Dataset entries:

- - -

(* ===== verification/Transport.v ===== *)
(** * Certificates and transports (controllers/transport.go)

    A certificate comes from a file, from a parsed certificate or from raw PEM
    bytes; [newTransport] trusts the system pool and every given certificate.
    Go slices of certificates are modelled with the arrays they point into,
    because reconciles of different resources share one slice. *)

From S2P Require Import Prelude GoStrings GoPath GoErrors Base64 Effects World GoOS GoOSFacts.

(** ** PEM *)

Definition newline : ascii := ascii_of_nat 10.

(** Lines of 64 digits; [n] counts what is left of the current one. *)
Fixpoint break_lines (n : nat) (l : list ascii) : string :=
  match l with
  | [] => ""
  | a :: l' =>
      match n with
      | O => String newline (String a (break_lines 63 l'))
      | S m => String a (break_lines m l')
      end
  end.

(** [pem.EncodeToMemory] of a block without headers. *)
Definition pem_EncodeToMemory (type bytes : string) : string :=
  let body := base64 (String.list_ascii_of_string bytes) in
  "-----BEGIN " +:+ type +:+ "-----" +:+ String newline "" +:+
  (if decide (body = []) then "" else break_lines 64 body +:+ String newline "") +:+
  "-----END " +:+ type +:+ "-----" +:+ String newline "".

(** ** Certificates *)

Record Cert := mkCert {
  Path : string;
  Certificate : option string;  (* the [Raw] bytes of an [x509.Certificate] *)
  Raw : string
}.

(** The zero value, and a certificate of raw bytes. *)
Definition zero_cert : Cert := mkCert "" None "".
Definition raw_cert (data : string) : Cert := mkCert "" None data.

Section Certs.
Context `{E : Env}.

Definition Cert_Bytes (c : Cert) : IO string :=
  if decide (Path c <> "") then os_ReadFile (Path c)
  else match Certificate c with
       | Some raw => mret (pem_EncodeToMemory "CERTIFICATE" raw)
       | None => mret (Raw c)
       end.

(** [AppendCertsFromPEM] reports whether any certificate was found. *)
Definition AppendCertsFromPEM (pool : CertPool) (data : string) : option CertPool :=
  if x509_pem_ok data then Some (mkCertPool (pool_pem pool ++ [data])) else None.

(** The loop of [newTransport] over the certificates. *)
Fixpoint load_certs (pool : CertPool) (certs : list Cert) : IO CertPool :=
  match certs with
  | [] => mret pool
  | cert :: certs' =>
      data ← Cert_Bytes cert;
      if decide (data = "") then load_certs pool certs'
      else match AppendCertsFromPEM pool data with
           | None => throw (fmt_Errorf "unable to load custom cert" [])
           | Some pool' => load_certs pool' certs'
           end
  end.

Definition newTransport (certs : list Cert) : IO Transport :=
  r ← ask x509_SystemCertPool;
  pool ← of_sum r;
  pool' ← load_certs pool certs;
  mret (mkTransport pool').
End Certs.

(** ** Slices of certificates *)

(** The arrays, by their addresses; a slice is a window at the start of one. *)
Abbreviation arrays := (list (list Cert)).

Record slice := mkSlice { s_array : nat; s_len : nat; s_cap : nat }.

Definition elements (h : arrays) (s : slice) : list Cert := take (s_len s) (h !!! s_array s).

(** [make([]Cert, len, cap)] *)
Definition make_slice (len cap : nat) (h : arrays) : slice * arrays :=
  (mkSlice (length h) len cap, h ++ [replicate cap zero_cert]).

(** [copy(dst, src)]: as many elements as both have. *)
Definition copy_slice (dst src : slice) (h : arrays) : arrays :=
  let n := Nat.min (s_len dst) (s_len src) in
  alter (fun a => take n (elements h src) ++ drop n a) (s_array dst) h.

(** [append(s, x)]: in place while the capacity lasts, else in a new array of
    at least the doubled capacity. *)
Definition append_slice (s : slice) (x : Cert) (h : arrays) : slice * arrays :=
  if (s_len s <? s_cap s)%nat
  then (mkSlice (s_array s) (S (s_len s)) (s_cap s), alter <[s_len s := x]> (s_array s) h)
  else
    let cap := Nat.max (S (s_len s)) (2 * s_cap s) in
    (mkSlice (length h) (S (s_len s)) cap,
     h ++ [elements h s ++ x :: replicate (cap - S (s_len s)) zero_cert]).

(** A slice that points into its array. *)
Definition slice_ok (h : arrays) (s : slice) : Prop :=
  exists a, h !! s_array s = Some a /\ length a = s_cap s /\ (s_len s <= s_cap s)%nat.

(** A private copy of [certs] with one more element: what the secrets
    reconciler does before it adds a tenant's certificate. *)
Definition with_cert (certs : slice) (x : Cert) (h : arrays) : slice * arrays :=
  let '(s, h1) := make_slice (s_len certs) (s_len certs + 1) h in
  append_slice s x (copy_slice s certs h1).

Lemma with_cert_spec certs x h :
  slice_ok h certs ->
  let '(s, h') := with_cert certs x h in
  elements h' s = elements h certs ++ [x] /\ h `prefix_of` h'.
Proof.
  intros (a & Ha & Hcap & Hlen). unfold with_cert, make_slice, append_slice. simpl.
  destruct (Nat.ltb_spec (s_len certs) (s_len certs + 1)); [|lia].
  assert (h !!! s_array certs = a) as Hat by by rewrite list_lookup_total_alt, Ha.
  assert (s_array certs < length h)%nat as Hlt by by eapply lookup_lt_Some.
  unfold copy_slice, elements. simpl. rewrite Nat.min_id.
  rewrite lookup_total_app_l, Hat by done.
  rewrite take_take, Nat.min_id.
  set (row := take (s_len certs) a ++ replicate (s_len certs + 1 - s_len certs) zero_cert).
  assert (length (take (s_len certs) a) = s_len certs) as Htk by (rewrite length_take; lia).
  assert (alter (fun b => take (s_len certs) a ++ drop (s_len certs) b) (length h)
            (h ++ [replicate (s_len certs + 1) zero_cert]) = h ++ [row]) as ->.
  { rewrite alter_app_r_alt by lia. rewrite Nat.sub_diag. simpl. by rewrite drop_replicate. }
  rewrite alter_app_r_alt by lia. rewrite Nat.sub_diag. simpl. split; [|by exists [<[s_len certs:=x]> row]].
  rewrite lookup_total_app_r by lia. rewrite Nat.sub_diag. simpl. unfold row.
  replace (s_len certs + 1 - s_len certs)%nat with 1%nat by lia.
  rewrite insert_app_r_alt by lia. rewrite Htk, Nat.sub_diag. simpl.
  rewrite take_ge; [done|]. rewrite length_app. simpl. lia.
Qed.

(** ** Facts *)

Section Facts.
Context `{E : Env}.

Lemma within_newTransport (R : relation fsmap) `{!PreOrder R} certs :
  within (on_fs R) (newTransport certs).
Proof.
  assert (forall pool, within (on_fs R) (load_certs pool certs)) as Hload.
  { induction certs as [|c certs IH]; intros pool; simpl; [apply within_ret; apply _|].
    apply within_bind; [apply _| |].
    - unfold Cert_Bytes. case_decide; [by apply within_ReadFile|].
      case_match; apply within_ret; apply _.
    - intros data. case_decide; [done|]. case_match; [done|]. apply within_throw; apply _. }
  unfold newTransport. apply within_bind; [apply _|by apply within_ask|]. intros r.
  apply within_bind; [apply _|by apply within_of_sum; apply _|]. intros pool.
  apply within_bind; [apply _|done|]. intros pool'. apply within_ret; apply _.
Qed.

(** The roots: the system's, then every non-empty block in order. *)
Lemma load_certs_raw pool datas w pool' w' :
  load_certs pool (raw_cert <$> datas) w = (Ret pool', w') ->
  w' = w /\ pool_pem pool' = pool_pem pool ++ filter (fun d => d <> "") datas.
Proof.
  revert pool. induction datas as [|d datas IH]; intros pool H.
  - injection H as <- <-. by rewrite app_nil_r.
  - rewrite fmap_cons in H. cbn [load_certs] in H. unfold Cert_Bytes in H. simpl Path in H.
    rewrite decide_False in H by naive_solver. simpl Certificate in H. inv_bind H.
    injection Hstep as <- <-. simpl Raw in H. case_decide as Hd.
    + rewrite filter_cons_False by naive_solver. by apply IH.
    + unfold AppendCertsFromPEM in H. destruct (x509_pem_ok d); [|done].
      apply IH in H as [-> ->]. rewrite filter_cons_True by done. simpl.
      by rewrite <- app_assoc.
Qed.
End Facts.

#[export] Hint Resolve within_newTransport : src.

- - -

§ **Work order**
Take the line above containing "else match Certificate c with", the line containing "mret (mkTransport pool').", and all lines in between, and copy them exactly without anything else.

§ **Answer for this exercise**
  else match Certificate c with
       | Some raw => mret (pem_EncodeToMemory "CERTIFICATE" raw)
       | None => mret (Raw c)
       end.

(** [AppendCertsFromPEM] reports whether any certificate was found. *)
Definition AppendCertsFromPEM (pool : CertPool) (data : string) : option CertPool :=
  if x509_pem_ok data then Some (mkCertPool (pool_pem pool ++ [data])) else None.

(** The loop of [newTransport] over the certificates. *)
Fixpoint load_certs (pool : CertPool) (certs : list Cert) : IO CertPool :=
  match certs with
  | [] => mret pool
  | cert :: certs' =>
      data ← Cert_Bytes cert;
      if decide (data = "") then load_certs pool certs'
      else match AppendCertsFromPEM pool data with
           | None => throw (fmt_Errorf "unable to load custom cert" [])
           | Some pool' => load_certs pool' certs'
           end
  end.

Definition newTransport (certs : list Cert) : IO Transport :=
  r ← ask x509_SystemCertPool;
  pool ← of_sum r;
  pool' ← load_certs pool certs;
  mret (mkTransport pool').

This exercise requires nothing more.